Wyjąca Otchłań.
Bezdenna szczelina lodowcowa otoczona pradawną fortecą wyciętą w lodowcu. Nikt nie pamięta, kto stworzył to miejsce. Nikt nie zna jego przeznaczenia.
Nikt, poza mną.
Na długo przed Ashe i Sejuani, zanim magia strzaskała porozbijane szczyty, zanim pustynia pochłonęła Shurimę, trwały czasy Trzech Sióstr. Byłyśmy wtedy tak młode; Avarosa, Serylda i ja, Lissandra. Wtedy żyli tu Mroźni Obserwatorzy. Nie wiem, skąd nadeszli, ale mieli ogromną moc. Wręczyli nam dary, podzielili się magią, dali nieśmiertelność. Nazwali nas "Zrodzonymi z Lodu". W zamian my dałyśmy im wszytko czego zażądali. Tę potężną twierdzę, ogromne imperium, naszą lojalność.

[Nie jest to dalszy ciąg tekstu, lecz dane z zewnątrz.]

(* ===== verification/ApiLimits.v ===== *)
(** * Annotations that the generated code does not serve

    Functions of the specifications whose annotations say something that the generated worker
    does not do: an empty array of handles, a string without its terminator, a handle in a type
    that is too small for it. *)

From S2P Require Import Prelude Channel HandlePool Socket LogChannel SocketChannel Endpoint Cava Stub Remote SpecCheck SpecOpenCL SpecTensorflow SpecTfOpt.
Local Open Scope Z_scope.

(** The argument with a name. *)
Definition argument_of (f : func) (x : string) : option argument :=
  snd <$> list_find (λ a, a_name a = x) (f_arguments f).

Lemma arg_env_find order vals m is_in x j a v :
  list_find (λ a, a_name a = x) order = Some (j, a) → vals !! x = Some v →
  e_arg (arg_env order vals m is_in) x = Some (view_of (a_type a) v m).
Proof. intros Hf Hv. cbn [e_arg arg_env]. rewrite Hf. cbn. by rewrite Hv. Qed.

(** ** No handles *)

(** An array of handles with no elements: the code that converts it attaches zero bytes. *)
Lemma empty_handles `{SocketKernel, Uninit} E tr n dl el v c cmd w l :
  eval E tr = Ok NW_BUFFER → v ≠ NULL → eval E n = Ok 0 → is_blob E false el = Ok false →
  w_mem w !! v = Some l →
  convert_result (C := command_channel_socket) true (TPtr tr n dl el) E v (c, cmd, w) =
    Stop (AssertFailed "buffer && size != 0").
Proof.
  intros Htr Hv Hn Hb Hl. cbn [convert_result]. rewrite Htr. cbn [mbind res_bind].
  rewrite Z.eqb_refl. cbn [negb]. rewrite (proj2 (Z.eqb_neq _ _) Hv), Hn. cbn [mbind res_bind]. rewrite Hb. cbn [mbind res_bind snd].
  unfold object. rewrite Hl. cbn [mbind res_bind]. unfold elems_of. rewrite (proj2 (Z.leb_le _ _)) by lia. done.
Qed.

(** When the OpenCL library reports that there are no devices, the worker does not send the
    reply: it attaches the empty array of devices, and the channel refuses an empty buffer. *)
Theorem no_devices_abort `{SocketKernel, Uninit} a locals n devices num_devices l c cmd w :
  argument_of clGetDeviceIDs "devices" = Some a →
  locals !! "num_entries" = Some n → 0 ≤ n < 2 ^ 32 →
  locals !! "devices" = Some devices → devices ≠ NULL → w_mem w !! devices = Some l →
  locals !! "num_devices" = Some num_devices → num_devices ≠ NULL →
  w_mem w !! num_devices = Some (le_bytes 4 0) →
  convert_result (C := command_channel_socket) true (a_type a)
    (arg_env (ordered clGetDeviceIDs) locals (w_mem w) false) devices (c, cmd, w) =
    Stop (AssertFailed "buffer && size != 0").
Proof.
  intros Ha Hn Hr Hd Hd0 Hl Hq Hq0 Hql.
  assert (a = arg_out "devices" (buffer (cl_in_out_buffer uint "num_entries" "num_devices") handle)
    ["platform"; "num_entries"; "num_devices"]) as ->.
  { symmetry. apply (inj Some). rewrite <- Ha. vm_compute. reflexivity. }
  set (E := arg_env _ _ _ _).
  assert (e_arg E "num_entries" = Some (VInt n)) as H1.
  { apply (arg_env_find _ _ _ _ _ 2 (arg "num_entries" (scalar 4 false)) n); [vm_compute; reflexivity|done]. }
  assert (e_arg E "num_devices" = Some (VMem (le_bytes 4 0))) as H2.
  { etransitivity; [apply (arg_env_find _ _ _ _ _ 3 (arg_out "num_devices" (buffer (EInt 1) (scalar 4 false)) []) num_devices);
      [vm_compute; reflexivity|done]|]. cbn [view_of a_type arg_out buffer]. by rewrite (proj2 (Z.eqb_neq _ _) Hq0), Hql. }
  eapply (empty_handles _ _ _ _ _ _ _ _ _ l); [done|done| |done|done].
  unfold cl_in_out_buffer, var. cbn [eval look]. rewrite H1, H2. change (e_in E) with false. cbn [mbind res_bind bool_int Z.eqb].
  change (cast uint (raw_at (ci_size uint) (Z.to_nat 0) (le_bytes 4 0))) with 0. cbn.
  change ((0 + 1) * Z.of_nat 4 <=? Z.of_nat 4) with true. cbn [mbind res_bind].
  rewrite (proj2 (Z.ltb_ge _ _)); [done|]. unfold wrap. change (0 mod 2 ^ (8 * Z.of_nat 4)) with 0.
  by apply Z.mod_pos_bound.
Qed.

Section devices_sample.
#[local] Existing Instance zero_uninit.
#[local] Instance one_byte_net : SocketKernel := sample_kernel 1.

Lemma no_devices_abort_witness :
  let locals : gmap string Z := list_to_map [("num_entries", 4); ("devices", 1); ("num_devices", 2)] in
  let w := mk_w (list_to_map [(1, replicate 32 0); (2, [0; 0; 0; 0])]) 3 (Some nw_handle_pool_new) (counter_init 1) in
  convert_result (C := command_channel_socket) true (buffer (cl_in_out_buffer uint "num_entries" "num_devices") handle)
    (arg_env (ordered clGetDeviceIDs) locals (w_mem w) false) 1
    (sample_socket, mk_cmd 5 sample_sock_base [], w) = Stop (AssertFailed "buffer && size != 0").
Proof.
  intros locals w. apply (no_devices_abort (arg_out "devices" (buffer (cl_in_out_buffer uint "num_entries" "num_devices") handle)
    ["platform"; "num_entries"; "num_devices"]) locals 4 1 2 (replicate 32 0) sample_socket (mk_cmd 5 sample_sock_base []) w);
    try done; vm_compute; reflexivity.
Defined.
End devices_sample.

(** ** Strings *)

(** The strings that the TensorFlow specification annotates with [ava_buffer(strlen(x))]. *)
Definition tf_strings : list (func * string) :=
  [(TF_SetStatus, "msg"); (TF_SetTarget, "target"); (TF_NewOperation, "op_type");
   (TF_NewOperation, "oper_name"); (TF_SetDevice, "device")].

Lemma strlen_take_None l k : strlen l = Some k → strlen (take k l) = None.
Proof.
  revert k. induction l as [|b l IH]; intros k; [done|]. cbn [strlen]. destruct (b =? 0) eqn:Hb.
  - by intros [= <-].
  - intros (j & Hj & ->)%fmap_Some. cbn [take strlen]. rewrite Hb. by rewrite (IH j Hj).
Qed.

(** Both sides compute the length with [strlen] on the argument itself. *)
Definition measured (a : argument) : bool :=
  bool_decide (a_input a = EInt 1) &&
  match a_type a with
  | TPtr tr n _ el => bool_decide (tr = EInt NW_BUFFER) && bool_decide (n = EStrlen (RArg (a_name a))) &&
                      (sizeof el =? 1)%nat && flat el
  | TVal _ _ _ _ _ => false
  end.

Lemma tf_strings_measured : forallb (λ p, bool_decide (NoDup (a_name <$> f_arguments p.1)) &&
  match argument_of p.1 p.2 with Some a => measured a | None => false end) tf_strings = true.
Proof. by vm_compute. Qed.

Lemma argument_of_inv f x a : argument_of f x = Some a → a_name a = x ∧ a ∈ f_arguments f.
Proof.
  unfold argument_of. intros ([j b] & Hj & ->)%fmap_Some. apply list_find_Some in Hj as (Hl & Hx & _).
  split; [done|]. by eapply list_elem_of_lookup_2.
Qed.

Lemma measured_inv a : measured a = true → a_input a = EInt 1 ∧ ∃ dl el,
  a_type a = TPtr (EInt NW_BUFFER) (EStrlen (RArg (a_name a))) dl el ∧ sizeof el = 1%nat ∧ flat el = true.
Proof.
  unfold measured. intros [?%bool_decide_eq_true Ht]%andb_true_iff. split; [done|].
  destruct (a_type a) as [|tr n dl el]; [done|]. exists dl, el.
  apply andb_true_iff in Ht as [[[->%bool_decide_eq_true ->%bool_decide_eq_true]%andb_true_iff ?%Nat.eqb_eq]%andb_true_iff ?].
  done.
Qed.

(** The guest's size of a measured string, and the worker's conversion of what it received. *)
Lemma measured_guest a order args (m : mem) v l k :
  measured a = true → list_find (λ b, a_name b = a_name a) order = Some (k, a) → args !! a_name a = Some v → v ≠ NULL →
  m !! v = Some l → Z.of_nat (length l) < 2 ^ 64 → ∀ n, strlen l = Some n →
  compute_size Datatypes.id true (a_type a) (arg_env order args m true) m v = Ok (Z.of_nat n).
Proof.
  intros Hm Hf Hv Hv0 Hl Hlen n Hn. destruct (measured_inv _ Hm) as (_ & dl & el & Ht & Hs & Hflat).
  assert (e_arg (arg_env order args m true) (a_name a) = Some (VMem l)) as HE.
  { rewrite (arg_env_find _ _ _ _ _ _ _ _ Hf Hv), Ht. cbn. by rewrite (proj2 (Z.eqb_neq _ _) Hv0), Hl. }
  rewrite Ht. cbn [compute_size eval look mbind res_bind]. rewrite Z.eqb_refl, (proj2 (Z.eqb_neq _ _) Hv0). cbn [negb].
  rewrite HE, Hn. cbn [mbind res_bind]. destruct (flat_blob (arg_env order args m true) _ Hflat) as [-> _]. cbn [mbind res_bind].
  pose proof (strlen_lt _ _ Hn). destruct n as [|n]; [done|]. rewrite (proj2 (Z.leb_gt _ _)) by lia.
  unfold bytes_of. rewrite Hs. change (Datatypes.id ?x) with x.
  rewrite (wrap_small 64 (Z.of_nat (S n))), wrap_small by (unfold in_range; lia). f_equal. lia.
Qed.

Lemma measured_worker `{Uninit} cb a get order st field d :
  measured a = true → field ≠ NULL → get field = Some d → strlen d = None →
  convert_input_for_argument cb get order a field st = Stop (Undefined "read past the end of an object").
Proof.
  intros Hm Hf Hd Hn. destruct (measured_inv _ Hm) as (Hin & dl & el & Ht & Hs & Hflat).
  unfold convert_input_for_argument. rewrite Ht, Hin. cbn [pre_view eval mbind res_bind].
  rewrite Z.eqb_refl, (proj2 (Z.eqb_neq _ _) Hf), Hd. cbn [convert_input eval mbind res_bind look set_arg e_arg].
  rewrite Z.eqb_refl, (proj2 (Z.eqb_neq _ _) Hf). cbn [negb Z.eqb]. rewrite Hd, decide_True by done. by rewrite Hn.
Qed.

(** The guest sends the bytes of such a string up to its terminator and not the terminator;
    the worker determines the length of what it received with the same annotation, and reads past
    the end of it. *)
Theorem tf_strings_unterminated `{Uninit} cb f x a order args (m : mem) v l n get st field :
  (f, x) ∈ tf_strings → argument_of f x = Some a → toposort_flatten (f_arguments f) = Some order →
  args !! x = Some v → v ≠ NULL → m !! v = Some l → strlen l = Some n → Z.of_nat (length l) < 2 ^ 64 →
  field ≠ NULL → get field = Some (take n l) →
  compute_size Datatypes.id true (a_type a) (arg_env order args m true) m v = Ok (Z.of_nat n) ∧
  convert_input_for_argument cb get order a field st = Stop (Undefined "read past the end of an object").
Proof.
  intros Hin Ha Hord Hv Hv0 Hl Hn Hlen Hf0 Hget.
  pose proof (proj1 (forallb_forall _ _) tf_strings_measured _ (proj1 (list_elem_of_In _ _) Hin)) as Hm. cbn in Hm.
  rewrite Ha in Hm. apply andb_true_iff in Hm as [Hnd%bool_decide_eq_true Hm].
  destruct (argument_of_inv _ _ _ Ha) as [<- Hina]. rewrite <- (toposort_perm _ _ Hord) in Hnd, Hina.
  destruct (list_find_name _ _ Hnd Hina) as [i Hfind]. split.
  - by eapply measured_guest.
  - eapply measured_worker; [done|done|done|]. by apply strlen_take_None.
Qed.

Section string_sample.
#[local] Existing Instance zero_uninit.

(** The message "no" of [TF_SetStatus]. *)
Lemma tf_strings_unterminated_witness :
  let a := arg_in "msg" (buffer (EStrlen (RArg "msg")) (scalar 1 true)) [] in
  let m : mem := {[ 500 := [110; 111; 0] ]} in
  let args : gmap string Z := list_to_map [("s", 0); ("code", 2); ("msg", 500)] in
  compute_size Datatypes.id true (a_type a) (arg_env (ordered TF_SetStatus) args m true) m 500 = Ok 2 ∧
  convert_input_for_argument 7 (λ _, Some [110; 111]) (ordered TF_SetStatus) a 120 (∅, mk_w ∅ 1 None (counter_init 1)) =
    Stop (Undefined "read past the end of an object").
Proof.
  intros a m args.
  apply (tf_strings_unterminated 7 TF_SetStatus "msg" a (ordered TF_SetStatus) args m 500 [110; 111; 0] 2 (λ _, Some [110; 111])
    (∅, mk_w ∅ 1 None (counter_init 1)) 120).
  - left.
  - vm_compute. reflexivity.
  - vm_compute. reflexivity.
  - reflexivity.
  - done.
  - reflexivity.
  - reflexivity.
  - done.
  - done.
  - reflexivity.
Defined.
End string_sample.

(** ** Handles of four bytes *)

(** What four bytes keep of an identifier. *)
Lemma truncated_id n tag t :
  0 ≤ n < 2 ^ 26 → in_range 4 tag → sizeof t = 4%nat → is_signed t = true →
  decode t (encode t (id_of n tag)) = n * 16 + tag.
Proof.
  intros Hn Ht Hs Hsg. unfold in_range in Ht. unfold decode, encode. rewrite Hsg, Hs, le_num_bytes.
  change (8 * Z.of_nat 4) with 32. change (256 ^ Z.of_nat 4) with (2 ^ 32). unfold id_of. rewrite (Z.mod_small n) by lia.
  replace (2 ^ 64 - 2 ^ 40 + n * 16 + tag) with (n * 16 + tag + (2 ^ 32 - 2 ^ 8) * 2 ^ 32) by lia.
  rewrite Z.mod_add, Z.mod_small by lia. unfold signed, wrap. change (32 - 1) with 31.
  rewrite Z.mod_small by lia. destruct (Z.ltb_spec (n * 16 + tag) (2 ^ 31)); lia.
Qed.

(** C37. The TensorFlow specification makes the 4-byte [CUdevice] a handle.  The identifier of a
    device other than 0 does not fit: what [cuDeviceGet] returns is not the identifier, and when
    it is passed to [cuCtxCreate] the worker takes it for the device itself, another one. *)
Theorem device_handles_truncated cb w pool v :
  let t := TVal 4 4 true (EInt NW_HANDLE) (EInt 0) in
  let n := Z.max (global_counter (w_counter w)) counter_count_min in
  w_pool w = Some pool → counter_ok (w_counter w) → global_counter (w_counter w) < 2 ^ 26 →
  to_id pool !! v = None → to_handle pool !! id_of n (global_counter_tag (w_counter w)) = None → 0 < v < 1024 →
  (a_type <$> argument_of cuDeviceGet "device") = Some (buffer (EInt 1) t) ∧
  (a_type <$> argument_of cuCtxCreate "dev") = Some t ∧
  ∃ id w', result_default NW_HANDLE 0 v w = Ok (id, w') ∧
    let device := decode t (encode t id) in
    device ≠ id ∧ device ≠ v ∧ convert_default cb NW_HANDLE 0 device w' = Ok (device, w').
Proof.
  intros t n Hp Hg Hlt Hv Hid Hr. split; [vm_compute; reflexivity|]. split; [vm_compute; reflexivity|].
  pose proof Hg as [Hc Htag]. unfold in_range in Hc. change counter_count_min with 64 in n.
  exists (id_of n (global_counter_tag (w_counter w))). eexists. split.
  - unfold result_default. cbn [Z.eqb NW_HANDLE]. rewrite Hp. unfold nw_handle_pool_lookup_or_insert.
    rewrite (proj2 (Z.eqb_neq v NULL)) by (unfold NULL; lia). unfold ght_lookup. rewrite Hv. cbn [default Z.eqb NULL].
    unfold internal_handle_pool_insert. rewrite (next_id_eq _ Hg). cbn [mbind res_bind]. unfold ght_insert.
    change counter_count_min with 64. fold n. rewrite Hv, Hid. cbn [c_assert mbind res_bind]. reflexivity.
  - rewrite (truncated_id n _ t) by (done || lia). set (tag := global_counter_tag (w_counter w)) in *. unfold in_range in Htag.
    assert (0 ≤ n mod 2 ^ 36) by (apply Z.mod_pos_bound; lia). cbn zeta.
    split; [unfold id_of; rewrite (Z.mod_small n) by lia; lia|]. split; [lia|].
    unfold convert_default. cbn [Z.eqb NW_HANDLE NW_CALLBACK NW_CALLBACK_REGISTRATION orb]. cbn [set_w_pool w_pool].
    unfold nw_handle_pool_deref. rewrite is_handle_iff by (unfold in_range; lia). rewrite (proj2 (Z.leb_gt _ _)) by lia.
    by rewrite orb_true_r.
Qed.

(** Device 1 of a fresh worker comes back as device 1025. *)
Lemma device_handles_truncated_witness :
  let w := mk_w ∅ 1 (Some nw_handle_pool_new) (counter_init 1) in
  let t := TVal 4 4 true (EInt NW_HANDLE) (EInt 0) in
  (a_type <$> argument_of cuDeviceGet "device") = Some (buffer (EInt 1) t) ∧
  (a_type <$> argument_of cuCtxCreate "dev") = Some t ∧
  ∃ id w', result_default NW_HANDLE 0 1 w = Ok (id, w') ∧
    let device := decode t (encode t id) in
    device ≠ id ∧ device ≠ 1 ∧ convert_default 7 NW_HANDLE 0 device w' = Ok (device, w').
Proof.
  apply (device_handles_truncated 7 (mk_w ∅ 1 (Some nw_handle_pool_new) (counter_init 1)) nw_handle_pool_new 1);
    [done|split; split; (done || reflexivity)|done|done|done|done].
Defined.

Nie była to wygórowana cena. Avarosa jednak miała inny pogląd. Jak rozpieszczone dziecko domagała się wolności. Prawa wyboru. Zasiała ziarna buntu i zdrady.
Wszystko wydarzyło się w tym miejscu.
Po jednej stronie Mroźni Obserwatorzy, po drugiej Avarosa i jej horda Zrodzonych z Lodu. Wielu Zrodzonych z Lodu poległo tamtego dnia, ale w końcu...
Obserwatorzy zostali pokonani.
Avarosa wtrąciła ich wyjących do otchłani... Nigdy jej nie wybaczyłam... Nadejdzie czas mojej zemsty.
Ale to już zupełnie inna historia...
CZYTASZ
Freljord: A League of Legends Story
FanfictionFreljord - dom dla niektórych, grób dla większości. Mniejsze plemiona usiłowały zapanować nad tą zamarzniętą krainą przez tysiąclecia - nikomu się nie udało. Teraz pojawiła się trójka przywódców, którzy podporządkowali sobie pomniejsze klany. Burze...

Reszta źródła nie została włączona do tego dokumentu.